* **Work request**: Only the lines below between the ones containing "(** A metrics" and "apply Hhelp; set_solver.", inclusive, are to be reproduced, each exactly as it stands.

(Extracted records)
--*--

(* ===== verification/Raw.v ===== *)
(** * Raw connections and streams ([raw.rs])

    Part one: the event queue of a connection, fed by three independent tasks.
    Part two: a stream, as the handle the main thread holds and the two tasks
    behind it that share its channels. A run is a list of labels, one for every
    call of the handle and every step of a task, in the order they happen. *)

From S2P Require Import Prelude.
From S2P Require Dispatch.

Abbreviation Conn := Dispatch.Conn.

(** ** Paths

    [Path] is what iroh says about one path of a connection. *)

Record Path (Dur : Type) : Type := mk_path {
  is_selected : bool;
  is_relay : bool;
  path_rtt : Dur;
}.
Arguments mk_path {Dur}. Arguments is_selected {Dur}. Arguments is_relay {Dur}.
Arguments path_rtt {Dur}.

Record PathInfo (Dur : Type) : Type := mk_path_info {
  relay : bool;
  rtt : Dur;
}.
Arguments mk_path_info {Dur}. Arguments relay {Dur}. Arguments rtt {Dur}.

Definition path_info {Dur : Type} (paths : list (Path Dur)) : option (PathInfo Dur) :=
  selected ← find is_selected paths;
  Some (mk_path_info (is_relay selected) (path_rtt selected)).

(** ** Streams: the handle *)

Definition READ_CHUNK : Z := 64 * 1024.

Inductive Chunk : Type :=
  | Data (d : bytes)
  | Finish
  | Abort (code : Z).

Inductive Incoming : Type :=
  | Received (d : bytes)
  | Ended (reason : option string).
(* ===== verification/Stats.v ===== *)
(** * Readouts ([stats.rs], [error.rs], [log.rs], [puppy.rs])

    What a game can read about the network, as the dictionaries it is handed,
    and the lines the crate prints. iroh's counters are given to the definitions
    as data; a float is a value of an abstract type [F] with the operations the
    source applies to it. *)

From S2P Require Import Prelude.
From S2P Require Raw.

(** ** Dictionaries

    A Godot [Dictionary] keeps the order in which its keys were first set. *)

Inductive Variant (F : Type) : Type :=
  | VNil
  | VBool (b : bool)
  | VInt (z : Z)
  | VFloat (f : F)
  | VString (s : string)
  | VDictionary (d : list (string * Variant F)).
Arguments VNil {F}. Arguments VBool {F}. Arguments VInt {F}. Arguments VFloat {F}.
Arguments VString {F}. Arguments VDictionary {F}.

Definition VarDictionary (F : Type) : Type := list (string * Variant F).

(** [Dictionary::get] and [Dictionary::set]. *)
Fixpoint get {V : Type} (k : string) (d : list (string * V)) : option V :=
  match d with
  | [] => None
  | (k', v) :: d => if decide (k' = k) then Some v else get k d
  end.

Fixpoint set {V : Type} (k : string) (v : V) (d : list (string * V)) : list (string * V) :=
  match d with
  | [] => [(k, v)]
  | (k', v') :: d => if decide (k' = k) then (k, v) :: d else (k', v') :: set k v d
  end.

Lemma get_set {V} k v (d : list (string * V)) j :
  get j (set k v d) = if decide (k = j) then Some v else get j d.
Proof.
  induction d as [|[k' v'] d IH]; cbn [set get]; [done|].
  destruct (decide (k' = k)) as [->|Hk]; cbn [get]; [by case_decide|].
  rewrite IH. by repeat case_decide; simplify_eq.
Qed.

Lemma set_keys {V} k v (d : list (string * V)) :
  (set k v d).*1 = if decide (k ∈ d.*1) then d.*1 else d.*1 ++ [k].
Proof.
  induction d as [|[k' v'] d IH]; cbn; [done|].
  destruct (decide (k' = k)) as [->|Hk]; cbn; [by rewrite decide_True by left|].
  rewrite IH. repeat case_decide; set_solver.
Qed.

Section stats.
Context {F : Type}.
Abbreviation variant := (Variant F).
Abbreviation dictionary := (VarDictionary F).

(** ** Metrics

    [MetricValue] is non-exhaustive: [OtherMetric] is any kind the crate does
    not know. *)

Inductive MetricValue : Type :=
  | Counter (count : Z)
  | Gauge (level : Z)
  | Histogram (sum : F) (count : Z)
  | OtherMetric.

Record Item : Type := mk_item {
  item_name : string;
  item_value : MetricValue;
  item_help : string;
}.

Definition metric_variant (v : MetricValue) : variant :=
  match v with
  | Counter count => VInt (u64_as_i64 count)
  | Gauge level => VInt level
  | Histogram sum count =>
      VDictionary (set "count" (VInt (u64_as_i64 count)) (set "sum" (VFloat sum) []))
  | OtherMetric => VNil
  end.

(** [out.get(group).and_then(|existing| existing.try_to().ok()).unwrap_or_default()]. *)
Definition counters_of (group : string) (out : dictionary) : dictionary :=
  match get group out with
  | Some (VDictionary d) => d
  | _ => []
  end.

Definition help_key (name : string) : string := name +:+ "__help".

(** One round of the loop. *)
Definition add_metric (out : dictionary) (m : string * Item) : dictionary :=
  let '(group, item) := m in
  let counters := counters_of group out in
  let counters := set (item_name item) (metric_variant (item_value item)) counters in
  let counters := set (help_key (item_name item)) (VString (item_help item)) counters in
  set group (VDictionary counters) out.

Definition metrics (items : list (string * Item)) : dictionary := foldl add_metric [] items.

(** ** Connections *)

Record UdpStats : Type := mk_udp_stats {
  datagrams : Z;
  bytes_ : Z;
}.

Record ConnectionStats : Type := mk_connection_stats {
  udp_tx : UdpStats;
  udp_rx : UdpStats;
  lost_packets : Z;
  lost_bytes : Z;
}.

Context {Dur : Type}.
(** [as_secs_f64() * 1000.0], and [-1.0]. *)
Variable as_millis : Dur → F.
Variable minus_one : F.

(** Also [get_peer_latency_ms] and [get_latency_ms]. *)
Definition latency_ms (path : option (Raw.PathInfo Dur)) : F :=
  match path with
  | Some path => as_millis (Raw.rtt path)
  | None => minus_one
  end.

Definition connection (stats : ConnectionStats) (path : option (Raw.PathInfo Dur)) : dictionary :=
  [] |> set "sent_datagrams" (VInt (u64_as_i64 (datagrams (udp_tx stats))))
     |> set "sent_bytes" (VInt (u64_as_i64 (bytes_ (udp_tx stats))))
     |> set "received_datagrams" (VInt (u64_as_i64 (datagrams (udp_rx stats))))
     |> set "received_bytes" (VInt (u64_as_i64 (bytes_ (udp_rx stats))))
     |> set "lost_packets" (VInt (u64_as_i64 (lost_packets stats)))
     |> set "lost_bytes" (VInt (u64_as_i64 (lost_bytes stats)))
     |> set "rtt_ms" (VFloat (latency_ms path))
     |> set "relayed" (VBool (from_option Raw.relay false path)).

(** ** What a metrics dictionary says *)

(** The writes the items amount to, in order. *)
Definition writes (items : list (string * Item)) : list (string * string * variant) :=
  items ≫= λ m, [(m.1, item_name m.2, metric_variant (item_value m.2));
                 (m.1, help_key (item_name m.2), VString (item_help m.2))].

(** The last write to a key of a group. *)
Definition last_write (g k : string) (ws : list (string * string * variant)) : option variant :=
  last (omap (λ w, if decide (w.1 = (g, k)) then Some w.2 else None) ws).

Definition lookup_metric (g k : string) (out : dictionary) : option variant :=
  get k (counters_of g out).

Lemma last_write_snoc g k ws w :
  last_write g k (ws ++ [w]) = if decide (w.1 = (g, k)) then Some w.2 else last_write g k ws.
Proof.
  unfold last_write. rewrite omap_app. cbn.
  case_decide; [by rewrite last_snoc|]. by rewrite app_nil_r.
Qed.

Lemma writes_snoc items m :
  writes (items ++ [m]) = (writes items
    ++ [(m.1, item_name m.2, metric_variant (item_value m.2))])
    ++ [(m.1, help_key (item_name m.2), VString (item_help m.2))].
Proof. unfold writes. rewrite bind_app, <- app_assoc. done. Qed.

Lemma lookup_metric_add g k out m :
  lookup_metric g k (add_metric out m) =
    if decide ((m.1, help_key (item_name m.2)) = (g, k)) then Some (VString (item_help m.2))
    else if decide ((m.1, item_name m.2) = (g, k)) then Some (metric_variant (item_value m.2))
    else lookup_metric g k out.
Proof.
  destruct m as [g' item]. unfold lookup_metric, add_metric, counters_of at 1. cbn [fst snd].
  rewrite get_set. case_decide as Hg; [subst g'|].
  - rewrite !get_set. repeat case_decide; congruence.
  - rewrite !decide_False by congruence. done.
Qed.

Lemma lookup_metrics g k items :
  lookup_metric g k (metrics items) = last_write g k (writes items).
Proof.
  induction items as [|m items IH] using rev_ind; [done|].
  unfold metrics in *. rewrite foldl_app. cbn [foldl].
  rewrite lookup_metric_add, writes_snoc, !last_write_snoc, IH. done.
Qed.

(** Every group is a dictionary, in the order in which groups first appear. *)
Lemma metrics_groups items :
  Forall (λ e, ∃ d, e.2 = VDictionary d) (metrics items) ∧
  ∀ g, g ∈ (metrics items).*1 ↔ g ∈ items.*1.
Proof.
  induction items as [|[g' item] items [Hd Hk]] using rev_ind; [by split|].
  unfold metrics in *. rewrite foldl_app. cbn [foldl]. set (out := foldl _ _ _) in *.
  unfold add_metric. set (c := VDictionary _). split.
  - assert (∃ d, c = VDictionary d) as Hc by (by eexists). clearbody c out. clear Hk.
    induction Hd as [|[k v] d Hv Hd IH]; cbn; [by constructor|].
    case_decide; by constructor.
  - intros g. rewrite set_keys, fmap_app. cbn. rewrite elem_of_app, list_elem_of_singleton, <- Hk.
    case_decide; [|by rewrite elem_of_app, list_elem_of_singleton].
    split; [by left|]. by intros [?| ->].
Qed.

Lemma metrics_NoDup items : NoDup (metrics items).*1.
Proof.
  induction items as [|[g item] items IH] using rev_ind; [constructor|].
  unfold metrics in *. rewrite foldl_app. cbn [foldl]. unfold add_metric. rewrite set_keys.
  case_decide; [done|]. apply NoDup_app. split_and!; [done|set_solver|].
  by apply NoDup_singleton.
Qed.
End stats.

Arguments MetricValue : clear implicits.
Arguments Item : clear implicits.

(** ** The console

    [up] is [godot::sys::is_initialized()]. *)

Definition BARK_INFO : string := "awoo~".
Definition BARK_WARN : string := "grrr?".
Definition BARK_ERROR : string := "arf! arf!".

Inductive Level : Type := Info | Warn | Error.

Record Console : Type := mk_console {
  up : bool;
  printed : list (Level * string);
}.

Definition engine_is_up (c : Console) : bool := up c.

Definition bark (l : Level) : string :=
  match l with Info => BARK_INFO | Warn => BARK_WARN | Error => BARK_ERROR end.

(** [godot_print!], [godot_warn!] and [godot_error!]. *)
Definition print (l : Level) (line : string) (c : Console) : Console :=
  mk_console (up c) (printed c ++ [(l, line)]).

(** [log::info!], [log::warning!] and [log::error!]. *)
Definition log (l : Level) (text : string) (c : Console) : Console :=
  if engine_is_up c then print l (bark l +:+ " " +:+ text) c else c.

(** [Report::report]. *)
Definition report {T E : Type} `{Display E} (context : string) (r : T + E) (c : Console)
  : option T * Console :=
  match r with
  | inl value => (Some value, c)
  | inr err => (None, log Error (context +:+ ": " +:+ to_string err) c)
  end.

(** [IrohPuppy]: [happy] is all its state. *)
Definition init_puppy (c : Console) : bool * Console := (true, print Info "awwooo~" c).

(** ** Properties *)

(** A metrics readout says what iroh reported. The value under a group and
    a name is the last one written there, counters converted as [as i64] does
    and each counter's description beside it; no group is listed twice, and the
    groups are exactly those that reported. With distinct names that avoid the
    [__help] suffix, every item therefore reads back with its own value and
    description. *)
Lemma metrics_read_back {F : Type} (items : list (string * Item F)) :
  (∀ g k, lookup_metric g k (metrics items) = last_write g k (writes items)) ∧
  NoDup (metrics items).*1 ∧
  (∀ g, g ∈ (metrics items).*1 ↔ g ∈ items.*1) ∧
  (NoDup ((λ m, (m.1, item_name m.2)) <$> items) →
   (∀ m m', m ∈ items → m' ∈ items → item_name m.2 ≠ help_key (item_name m'.2)) →
   ∀ g item, (g, item) ∈ items →
     lookup_metric g (item_name item) (metrics items) = Some (metric_variant (item_value item))).
Proof.
  split_and!; [intros; apply lookup_metrics|apply metrics_NoDup|intros; apply metrics_groups|].
  intros Hnd Hhelp. induction items as [|m items IH] using rev_ind; [set_solver|].
  intros g item Hin. rewrite fmap_app in Hnd. apply NoDup_app in Hnd as (Hnd & Hfresh & _).
  unfold metrics. rewrite foldl_app. cbn [foldl]. fold (metrics items). rewrite lookup_metric_add.
  rewrite decide_False.
  2:{ intros [= _ Heq]. apply (Hhelp (g, item) m); [done|set_solver|done]. }
  apply elem_of_app in Hin as [Hin|Hin%list_elem_of_singleton].
  - rewrite decide_False.
    + apply IH; [done| |done]. intros m1 m2 ??. apply Hhelp; set_solver.
    + intros Heq. apply (Hfresh (g, item_name item)); [|cbn; rewrite Heq; set_solver].
      apply list_elem_of_fmap. by exists (g, item).
  - subst m. by rewrite decide_True.
Qed.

--*--

* **Solution for this task**:
(** A metrics readout says what iroh reported. The value under a group and
    a name is the last one written there, counters converted as [as i64] does
    and each counter's description beside it; no group is listed twice, and the
    groups are exactly those that reported. With distinct names that avoid the
    [__help] suffix, every item therefore reads back with its own value and
    description. *)
Lemma metrics_read_back {F : Type} (items : list (string * Item F)) :
  (∀ g k, lookup_metric g k (metrics items) = last_write g k (writes items)) ∧
  NoDup (metrics items).*1 ∧
  (∀ g, g ∈ (metrics items).*1 ↔ g ∈ items.*1) ∧
  (NoDup ((λ m, (m.1, item_name m.2)) <$> items) →
   (∀ m m', m ∈ items → m' ∈ items → item_name m.2 ≠ help_key (item_name m'.2)) →
   ∀ g item, (g, item) ∈ items →
     lookup_metric g (item_name item) (metrics items) = Some (metric_variant (item_value item))).
Proof.
  split_and!; [intros; apply lookup_metrics|apply metrics_NoDup|intros; apply metrics_groups|].
  intros Hnd Hhelp. induction items as [|m items IH] using rev_ind; [set_solver|].
  intros g item Hin. rewrite fmap_app in Hnd. apply NoDup_app in Hnd as (Hnd & Hfresh & _).
  unfold metrics. rewrite foldl_app. cbn [foldl]. fold (metrics items). rewrite lookup_metric_add.
  rewrite decide_False.
  2:{ intros [= _ Heq]. apply (Hhelp (g, item) m); [done|set_solver|done]. }
  apply elem_of_app in Hin as [Hin|Hin%list_elem_of_singleton].
  - rewrite decide_False.
    + apply IH; [done| |done]. intros m1 m2 ??. apply Hhelp; set_solver.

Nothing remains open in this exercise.